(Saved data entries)
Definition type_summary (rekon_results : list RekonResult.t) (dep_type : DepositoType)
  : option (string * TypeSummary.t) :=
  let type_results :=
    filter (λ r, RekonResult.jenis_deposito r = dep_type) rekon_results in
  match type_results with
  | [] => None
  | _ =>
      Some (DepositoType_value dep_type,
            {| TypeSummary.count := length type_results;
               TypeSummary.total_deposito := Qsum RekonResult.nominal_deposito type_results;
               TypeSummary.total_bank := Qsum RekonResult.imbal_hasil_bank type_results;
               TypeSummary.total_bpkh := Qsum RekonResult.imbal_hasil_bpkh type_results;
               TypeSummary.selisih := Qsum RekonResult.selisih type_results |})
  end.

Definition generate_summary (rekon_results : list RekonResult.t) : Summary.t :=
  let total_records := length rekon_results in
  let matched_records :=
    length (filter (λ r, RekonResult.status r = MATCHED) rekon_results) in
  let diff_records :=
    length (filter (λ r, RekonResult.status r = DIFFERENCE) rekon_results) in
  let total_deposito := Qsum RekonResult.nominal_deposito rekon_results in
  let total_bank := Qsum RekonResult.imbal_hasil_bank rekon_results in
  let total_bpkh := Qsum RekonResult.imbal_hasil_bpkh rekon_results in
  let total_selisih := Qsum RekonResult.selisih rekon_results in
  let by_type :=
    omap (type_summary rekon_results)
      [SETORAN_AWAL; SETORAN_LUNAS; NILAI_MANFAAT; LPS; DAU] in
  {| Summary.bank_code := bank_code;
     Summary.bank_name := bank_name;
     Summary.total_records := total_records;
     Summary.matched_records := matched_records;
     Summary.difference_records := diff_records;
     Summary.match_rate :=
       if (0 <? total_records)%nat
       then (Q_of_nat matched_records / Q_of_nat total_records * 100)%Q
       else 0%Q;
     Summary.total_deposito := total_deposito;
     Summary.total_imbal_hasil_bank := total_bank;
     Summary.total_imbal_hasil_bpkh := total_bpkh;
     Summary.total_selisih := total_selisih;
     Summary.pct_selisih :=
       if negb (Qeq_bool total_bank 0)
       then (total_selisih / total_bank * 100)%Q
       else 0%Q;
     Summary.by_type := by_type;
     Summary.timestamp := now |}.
* * *
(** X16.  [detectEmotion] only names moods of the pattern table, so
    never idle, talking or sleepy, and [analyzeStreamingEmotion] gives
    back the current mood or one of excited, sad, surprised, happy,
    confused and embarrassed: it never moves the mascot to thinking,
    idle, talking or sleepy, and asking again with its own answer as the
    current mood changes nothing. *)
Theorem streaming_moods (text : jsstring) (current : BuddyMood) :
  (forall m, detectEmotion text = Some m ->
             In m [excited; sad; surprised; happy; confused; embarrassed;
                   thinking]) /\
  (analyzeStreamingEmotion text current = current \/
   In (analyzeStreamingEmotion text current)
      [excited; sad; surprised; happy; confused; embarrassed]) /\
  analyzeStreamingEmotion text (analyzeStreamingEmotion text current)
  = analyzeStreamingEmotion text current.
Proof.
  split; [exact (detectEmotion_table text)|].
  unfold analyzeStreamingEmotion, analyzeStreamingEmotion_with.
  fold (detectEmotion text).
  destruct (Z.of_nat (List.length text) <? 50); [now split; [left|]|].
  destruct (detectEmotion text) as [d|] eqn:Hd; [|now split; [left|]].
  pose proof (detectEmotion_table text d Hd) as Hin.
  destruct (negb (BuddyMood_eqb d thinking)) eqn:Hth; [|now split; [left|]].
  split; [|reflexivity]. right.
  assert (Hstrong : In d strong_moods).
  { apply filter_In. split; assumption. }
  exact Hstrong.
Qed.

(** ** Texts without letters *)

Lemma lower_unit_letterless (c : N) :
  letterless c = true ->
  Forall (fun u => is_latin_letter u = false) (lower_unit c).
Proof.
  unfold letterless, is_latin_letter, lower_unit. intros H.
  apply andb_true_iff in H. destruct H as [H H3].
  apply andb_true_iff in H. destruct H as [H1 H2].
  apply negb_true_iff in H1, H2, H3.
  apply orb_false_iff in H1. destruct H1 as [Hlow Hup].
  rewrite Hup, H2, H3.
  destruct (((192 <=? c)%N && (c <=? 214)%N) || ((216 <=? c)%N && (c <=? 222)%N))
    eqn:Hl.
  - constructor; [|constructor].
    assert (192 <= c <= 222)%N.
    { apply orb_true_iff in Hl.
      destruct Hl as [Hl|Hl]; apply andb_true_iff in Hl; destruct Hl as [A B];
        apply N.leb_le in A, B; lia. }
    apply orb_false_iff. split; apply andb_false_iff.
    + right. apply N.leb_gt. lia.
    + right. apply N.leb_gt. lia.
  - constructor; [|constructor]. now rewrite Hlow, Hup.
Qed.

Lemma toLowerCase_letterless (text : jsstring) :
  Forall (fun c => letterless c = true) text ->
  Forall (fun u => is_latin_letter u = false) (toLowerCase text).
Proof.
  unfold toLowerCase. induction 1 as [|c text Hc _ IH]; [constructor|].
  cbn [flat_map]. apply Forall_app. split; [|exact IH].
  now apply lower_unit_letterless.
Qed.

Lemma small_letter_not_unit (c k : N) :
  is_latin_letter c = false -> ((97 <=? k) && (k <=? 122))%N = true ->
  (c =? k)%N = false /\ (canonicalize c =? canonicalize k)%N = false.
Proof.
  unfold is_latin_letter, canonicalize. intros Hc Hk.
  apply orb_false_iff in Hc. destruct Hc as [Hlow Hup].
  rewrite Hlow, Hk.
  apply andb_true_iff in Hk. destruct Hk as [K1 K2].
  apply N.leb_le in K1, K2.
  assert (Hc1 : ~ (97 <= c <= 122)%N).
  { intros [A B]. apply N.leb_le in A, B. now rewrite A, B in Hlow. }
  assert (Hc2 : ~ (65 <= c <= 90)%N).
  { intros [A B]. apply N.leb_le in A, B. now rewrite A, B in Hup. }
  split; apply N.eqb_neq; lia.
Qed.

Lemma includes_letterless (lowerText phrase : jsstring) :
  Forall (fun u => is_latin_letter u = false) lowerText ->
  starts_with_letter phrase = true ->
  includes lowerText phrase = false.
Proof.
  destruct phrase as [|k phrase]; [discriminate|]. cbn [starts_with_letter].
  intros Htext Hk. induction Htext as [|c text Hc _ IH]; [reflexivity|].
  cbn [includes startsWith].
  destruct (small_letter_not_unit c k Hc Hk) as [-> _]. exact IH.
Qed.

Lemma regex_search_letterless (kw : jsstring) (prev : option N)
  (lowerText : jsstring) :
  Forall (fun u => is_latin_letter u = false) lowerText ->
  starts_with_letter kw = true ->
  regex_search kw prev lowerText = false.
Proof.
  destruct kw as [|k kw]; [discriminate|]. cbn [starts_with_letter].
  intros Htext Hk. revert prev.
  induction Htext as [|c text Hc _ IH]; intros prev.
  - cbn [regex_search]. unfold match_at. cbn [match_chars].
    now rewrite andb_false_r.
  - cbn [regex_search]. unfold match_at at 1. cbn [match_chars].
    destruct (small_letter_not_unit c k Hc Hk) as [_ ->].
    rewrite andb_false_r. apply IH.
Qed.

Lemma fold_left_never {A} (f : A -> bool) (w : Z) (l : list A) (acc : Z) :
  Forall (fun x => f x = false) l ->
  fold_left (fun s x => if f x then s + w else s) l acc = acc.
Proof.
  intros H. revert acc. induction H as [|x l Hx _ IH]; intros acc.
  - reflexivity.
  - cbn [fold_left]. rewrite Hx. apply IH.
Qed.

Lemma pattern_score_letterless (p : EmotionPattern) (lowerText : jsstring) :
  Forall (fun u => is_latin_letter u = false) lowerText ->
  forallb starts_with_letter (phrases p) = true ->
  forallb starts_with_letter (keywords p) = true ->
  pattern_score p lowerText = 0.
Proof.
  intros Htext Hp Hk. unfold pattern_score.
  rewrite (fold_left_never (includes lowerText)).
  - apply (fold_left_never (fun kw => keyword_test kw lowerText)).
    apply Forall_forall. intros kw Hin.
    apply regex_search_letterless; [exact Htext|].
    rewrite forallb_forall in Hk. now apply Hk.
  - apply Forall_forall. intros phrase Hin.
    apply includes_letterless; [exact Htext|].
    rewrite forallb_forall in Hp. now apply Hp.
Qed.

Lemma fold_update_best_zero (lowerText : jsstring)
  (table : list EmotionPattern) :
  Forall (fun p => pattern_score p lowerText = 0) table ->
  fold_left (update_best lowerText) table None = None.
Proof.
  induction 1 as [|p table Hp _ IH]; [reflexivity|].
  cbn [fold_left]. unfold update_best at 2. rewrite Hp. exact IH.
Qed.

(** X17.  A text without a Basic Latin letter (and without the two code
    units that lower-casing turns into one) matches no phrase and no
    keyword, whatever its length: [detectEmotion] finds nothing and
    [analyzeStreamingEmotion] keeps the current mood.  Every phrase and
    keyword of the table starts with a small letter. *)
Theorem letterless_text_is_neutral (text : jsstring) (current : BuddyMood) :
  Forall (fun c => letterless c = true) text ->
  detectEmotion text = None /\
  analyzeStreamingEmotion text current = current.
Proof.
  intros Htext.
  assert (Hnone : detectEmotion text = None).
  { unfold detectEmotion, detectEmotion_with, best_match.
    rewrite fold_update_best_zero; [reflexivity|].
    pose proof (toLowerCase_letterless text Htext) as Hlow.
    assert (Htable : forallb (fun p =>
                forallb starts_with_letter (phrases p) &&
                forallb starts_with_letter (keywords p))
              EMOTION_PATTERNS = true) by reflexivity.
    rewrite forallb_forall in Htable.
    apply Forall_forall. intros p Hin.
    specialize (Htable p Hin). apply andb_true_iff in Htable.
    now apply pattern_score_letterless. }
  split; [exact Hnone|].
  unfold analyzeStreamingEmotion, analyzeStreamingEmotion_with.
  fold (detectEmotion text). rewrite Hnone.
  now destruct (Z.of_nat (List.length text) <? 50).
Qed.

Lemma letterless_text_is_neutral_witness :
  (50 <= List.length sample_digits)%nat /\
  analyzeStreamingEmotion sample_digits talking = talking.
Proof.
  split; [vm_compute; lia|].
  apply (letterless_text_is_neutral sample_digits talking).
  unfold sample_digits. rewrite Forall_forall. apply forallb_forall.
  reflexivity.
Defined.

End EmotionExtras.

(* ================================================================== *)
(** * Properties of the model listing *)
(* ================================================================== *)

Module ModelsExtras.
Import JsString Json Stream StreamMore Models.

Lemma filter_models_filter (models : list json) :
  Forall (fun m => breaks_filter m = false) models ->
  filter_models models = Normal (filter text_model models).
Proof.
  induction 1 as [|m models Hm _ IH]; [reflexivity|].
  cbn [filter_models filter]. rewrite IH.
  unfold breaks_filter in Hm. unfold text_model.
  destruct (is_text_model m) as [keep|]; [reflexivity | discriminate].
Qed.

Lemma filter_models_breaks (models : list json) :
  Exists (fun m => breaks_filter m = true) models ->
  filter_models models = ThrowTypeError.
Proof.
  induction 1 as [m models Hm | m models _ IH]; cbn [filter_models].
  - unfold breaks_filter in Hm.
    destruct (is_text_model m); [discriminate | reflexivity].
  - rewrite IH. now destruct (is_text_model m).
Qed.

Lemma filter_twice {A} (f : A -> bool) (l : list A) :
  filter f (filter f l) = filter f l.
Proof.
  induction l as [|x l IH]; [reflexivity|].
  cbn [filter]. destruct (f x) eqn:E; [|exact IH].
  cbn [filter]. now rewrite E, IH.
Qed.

Task details
Scan the records for the word "Theorem" and copy every line where it is found.

Answer
Theorem streaming_moods (text : jsstring) (current : BuddyMood) :
Theorem letterless_text_is_neutral (text : jsstring) (current : BuddyMood) :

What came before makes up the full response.